Zhang Mei, Ma Qingkun, Zhao Han, Sun Ge, Zhao Tenghua, Wang Yuqing, Chen Shiji, Jia Lele, Song Yixiang, Mu Yanling
School of Pharmaceutical Sciences & Institute of Materia Medica, Shandong First Medical University & Shandong Academy of Medical Sciences, National Key Laboratory of Advanced Drug Delivery System, Key Laboratory for Biotechnology Drugs of National Health Commission (Shandong Academy of Medical Sciences), Key Lab for Rare & Uncommon Diseases of Shandong Province, Jinan, 250117, Shandong, China.
Department of Pediatric Oncology, Shandong Cancer Hospital and Institute, Shandong First Medical University, Shandong Academy of Medical Sciences, Jinan, 250117, Shandong Province, China.
Sci Rep. 2025 Jul 1;15(1):21783. doi: 10.1038/s41598-025-04645-6.
Highly sensitive and selective monitoring of amino metabolites such as glutamine, arginine, tryptophan and related proteins played significant roles in early diagnosis and warning of lymphoma. But those limited abundance and lacked chromophore group in vivo were bottleneck of multivariate analysis. This work aims to develop a novel UHPLC-Triple-TOF-HRMS method for simultaneous quantitation of 20 kinds of amino metabolites and tracing different proteins based on a new mass spectrometry probe (3-bromopropyl) triphenylphosphonium (3-BMP) with ability of enhance ionization efficiency and targeted labeling amino functional groups. An excellent linearity with R ≥ 0.9995 and inter- and intra-day RSD were 1.43-5.22% and 1.22-5.87%, respectively. Satisfactory recoveries were 87.09-95.82%. Limit of detection (S/N = 3) was 4.0-12.0 fmol. Further, up-regulated haptoglobin, coagulation factor VII and catalase could directly negatively regulate Ala, Lys and Phe, which caused Trp, His, Ser, Asp and Pro expression decreased significantly in lymphoma patients (p < 0.05).
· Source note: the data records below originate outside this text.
(** ** The literals the chunks share *)

(** C10.  In each of the four chunks the literals other than the two strings
    are the same: font size 40 and colour BLUE for the title, font size 24
    and colour WHITE for the body, fit width 11 on the body, and the timing
    values 1.5, 0.5, 1.0, 2.0, 0.5.  The strings are what varies: no two
    chunks have the same title, nor the same body. *)
Theorem literals_shared_across_chunks :
  (forall ch : chunk, ch ∈ all_chunks) /\
  (forall ch : chunk,
      non_string_literals (file_literals ch) =
        [ Lit_font_size (PyInt 40); Lit_color BLUE;
          Lit_font_size (PyInt 24); Lit_color WHITE;
          Lit_fit_width (PyInt 11);
          Lit_duration (PyFloat 1.5); Lit_duration (PyFloat 0.5);
          Lit_duration (PyInt 1); Lit_duration (PyInt 2);
          Lit_duration (PyFloat 0.5) ]) /\
  (forall ch : chunk,
      firstn 3 (calls_of (construct_of ch) 0) =
        [ Call_Text (title_text ch) (PyInt 40) BLUE;
          Call_Text (body_text ch) (PyInt 24) WHITE;
          Call_scale_to_fit_width 1%nat (PyInt 11) ]) /\
  (forall ch : chunk,
      duration_values (file_literals ch) =
        [ Q2Qc 1.5; Q2Qc 0.5; Q2Qc 1.0; Q2Qc 2.0; Q2Qc 0.5 ]) /\
  NoDup (map title_text all_chunks) /\
  NoDup (map body_text all_chunks).
Proof.
  split; [intros []; unfold all_chunks; repeat constructor |].
  split; [intros []; reflexivity |].
  split; [intros []; reflexivity |].
  split.
  - intros []; cbn; repeat (f_equal; try (apply Qc_is_canon; reflexivity)).
  - split; apply NoDup_ListNoDup; vm_compute;
      repeat (constructor; [simpl; intuition discriminate |]); constructor.
Qed.


(** * Further properties of [construct] *)

(** ** Only its own objects *)

(** X1.  Whatever the framework, every mobject that a run of a chunk hands
    to a call was returned by an earlier [Text] call of the same run:
    [construct] never passes on an object that it did not create. *)
Theorem construct_well_scoped (ch : chunk) {S : Type}
    (fw : forall c : call, S -> result c -> S -> Prop)
    (s : S) (tr : list event) (a : unit) (s' : S) :
  runs fw (construct_of ch) s tr a s' ->
  well_scoped [] tr.
Proof.
  intros H.
  destruct (runs_construct fw ch s tr a s' H) as (title & body & scaled & ->).
  generalize (title_text ch) (body_text ch). intros title_s body_s.
  simpl. repeat split; repeat constructor.
Qed.

Lemma construct_well_scoped_witness :
  exists tr s',
    runs lenient (construct_of Chunk10) busy_scene tr tt s' /\
    well_scoped [] tr.
Proof.
  destruct (runs_total lenient (construct_of Chunk10) lenient_total busy_scene)
    as (tr & [] & s' & Hrun).
  exists tr, s'. split; [exact Hrun |].
  exact (construct_well_scoped Chunk10 lenient busy_scene tr tt s' Hrun).
Defined.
Ultimately, a machine learning model was established to predict lymphoma with accuracy rate of 93.68%. Above all, this study would provide multivariate analysis strategy for in-depth explore relationship aminos associated proteins and pathogenesis and helpful for early warning of lymphoma patients under free-disease state.
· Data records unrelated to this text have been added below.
(** What [coordinate] does when the hemisphere letters reach it as
    strings: North and East keep the sign, South and West negate. *)
Lemma coordinate_on_letters (x y : PyFloat.float) (m : model_state) :
  coordinate (VFloat x) (VStr "N") (VFloat y) (VStr "E") m
  = inr (Coordinate (VFloat x) (VFloat y), m)
  /\ coordinate (VFloat x) (VStr "S") (VFloat y) (VStr "W") m
     = inr (Coordinate (VFloat (PyFloat.neg x)) (VFloat (PyFloat.neg y)), m).
Proof. split; reflexivity. Qed.

(** On the tree of a coordinate literal the letters are not there: a
    [direction_ns] or [direction_ew] branch has no children, is not equal to
    any string, and both magnitudes are negated whatever the letters. *)
Lemma transform_coordinate (c : Grammar.coordinate_d) (x y : PyFloat.float) :
  PyFloat.float_of_number (Grammar.lat c) = Some x ->
  PyFloat.float_of_number (Grammar.lon c) = Some y ->
  transform repr (Grammar.tree_of_coordinate c) =
  inr (Coordinate (VFloat (PyFloat.neg x)) (VFloat (PyFloat.neg y))).
Proof.
  intros Hx Hy. unfold transform, Grammar.tree_of_coordinate.
  apply PyFloatFacts.float_of_str_number in Hx, Hy.
  rewrite transform_tree_Tree. cbn -[PyFloat.float_of_str].
  unfold py_float, call. rewrite Hx. cbn -[PyFloat.float_of_str].
  rewrite Hy. reflexivity.
Qed.

(** C1: on the tree of a coordinate literal of magnitudes 10 and 20 the
    result is latitude -10.0 and longitude -20.0 for each of the four pairs
    of hemisphere letters, so [10°N] and [20°E] do not give +10.0 and +20.0;
    and the document of Scenario A gives no model, [site_attr] raises. *)
Theorem coordinate_hemisphere_lost :
  (forall ns ew,
     transform repr
       (Grammar.tree_of_coordinate (Grammar.mk_coordinate "10.0" ns "20.0" ew))
     = inr (Coordinate (VFloat (PyFloat.neg Scenario.ten))
              (VFloat (PyFloat.neg Scenario.twenty))))
  /\ PyFloat.neg Scenario.ten <> Scenario.ten
  /\ PyFloat.neg Scenario.twenty <> Scenario.twenty
  /\ transform repr (Grammar.tree_of_start Scenario.derivation_A)
     = inl (VisitError "site_attr" AttributeError).
Proof.
  split; [|split; [|split]].
  - intros ns ew. now apply transform_coordinate.
  - discriminate.
  - discriminate.
  - reflexivity.
Qed.

(** C3: the document of Scenario B gives no model.  The preprocessor puts
    two block-start markers before the first [capacity] line, where the
    grammar has one in [spec_block]; and on the tree of the document
    [equipment_type] is called without its argument.  The [spec_block]
    branch alone keeps the second value, 500.0, with the text of a tree as
    its unit. *)
Theorem scenario_B_not_parsed :
  IndentPreprocessor.process Scenario.text_B
  = PyStr.join_nl
      ["equipment:";
       "<INDENT>panel " ++ Scenario.quoted "P1" ++ ":";
       "<INDENT><INDENT>capacity: 400kW";
       "        capacity: 500kW";
       "<DEDENT>"; "<DEDENT>"]
  /\ transform repr (Grammar.tree_of_start Scenario.derivation_B)
     = inl (VisitError "equipment_type" TypeError)
  /\ transform repr
       (Lark.Tree Lark.spec_block
          (List.map Grammar.tree_of_spec Scenario.specs_B))
     = inr (VDict {[ "capacity" :=
                       Quantity (VFloat Scenario.five_hundred)
                         (VStr (repr (VTree Lark.unit_ []))) ]}).
Proof.
  split; [|split].
  - vm_compute. reflexivity.
  - reflexivity.
  - vm_compute. reflexivity.
Qed.

(** C7: the [equipment_ref] branch of [P1 * 200] gives
    [EquipmentRef("P1", 200)], but the attribute line that holds it makes
    [layout_attr] raise, and the document of Scenario C gives no model. *)
Theorem scenario_C_not_parsed :
  transform repr (Grammar.tree_of_ref Scenario.panels_C)
  = inr (EquipmentRef (VStr "P1") (VInt 200))
  /\ transform repr
       (Grammar.tree_of_layout_attr (Grammar.la_panels Scenario.panels_C))
     = inl (VisitError "layout_attr" AttributeError)
  /\ transform repr (Grammar.tree_of_start Scenario.derivation_C)
     = inl (VisitError "layout_attr" AttributeError).
Proof. repeat split. Qed.

(** *** Every tree of a derivation makes a callback raise *)

Lemma tree_fails r children m :
  (exists e, transform_children repr children m = inl e) ->
  fails repr m (Lark.Tree r children).
Proof.
  intros [e He]. exists e. now rewrite transform_tree_Tree, He.
Qed.

Lemma children_fail_first c cs m :
  fails repr m c -> exists e, transform_children repr (c :: cs) m = inl e.
Proof.
  intros [e He]. exists e. now rewrite transform_children_cons, He.
Qed.

Lemma children_fail_second c1 c2 cs m :
  (forall m', fails repr m' c2) ->
  exists e, transform_children repr (c1 :: c2 :: cs) m = inl e.
Proof.
  intros H. rewrite transform_children_cons.
  destruct (transform_tree repr c1 m) as [e|[v m1]]; [now exists e|].
  destruct (children_fail_first c2 cs m1 (H m1)) as [e He].
  exists e. now rewrite He.
Qed.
对谷氨酰胺、精氨酸、色氨酸等氨基酸代谢物及相关蛋白质进行高灵敏度和高选择性监测,在淋巴瘤的早期诊断和预警中发挥着重要作用。但这些体内丰度有限且缺乏发色团的物质是多变量分析的瓶颈。本研究旨在开发一种新型超高效液相色谱-三重四极杆-高分辨质谱方法,基于一种具有增强电离效率和靶向标记氨基官能团能力的新型质谱探针(3-溴丙基)三苯基鏻(3-BMP),同时定量20种氨基酸代谢物并追踪不同蛋白质。具有出色的线性关系,R≥0.9995,日间和日内相对标准偏差分别为1.43 - 5.22%和1.22 - 5.87%。回收率令人满意,为87.09 - 95.82%。检测限(S/N = 3)为4.0 - 12.0 fmol。此外,上调的触珠蛋白、凝血因子VII和过氧化氢酶可直接负调控丙氨酸、赖氨酸和苯丙氨酸,导致淋巴瘤患者色氨酸、组氨酸、丝氨酸、天冬氨酸和脯氨酸的表达显著下降(p < 0.05)。最终,建立了一个机器学习模型来预测淋巴瘤,准确率为93.68%。综上所述,本研究将为深入探究氨基酸相关蛋白质与发病机制之间的关系提供多变量分析策略,有助于对处于无疾病状态的淋巴瘤患者进行早期预警。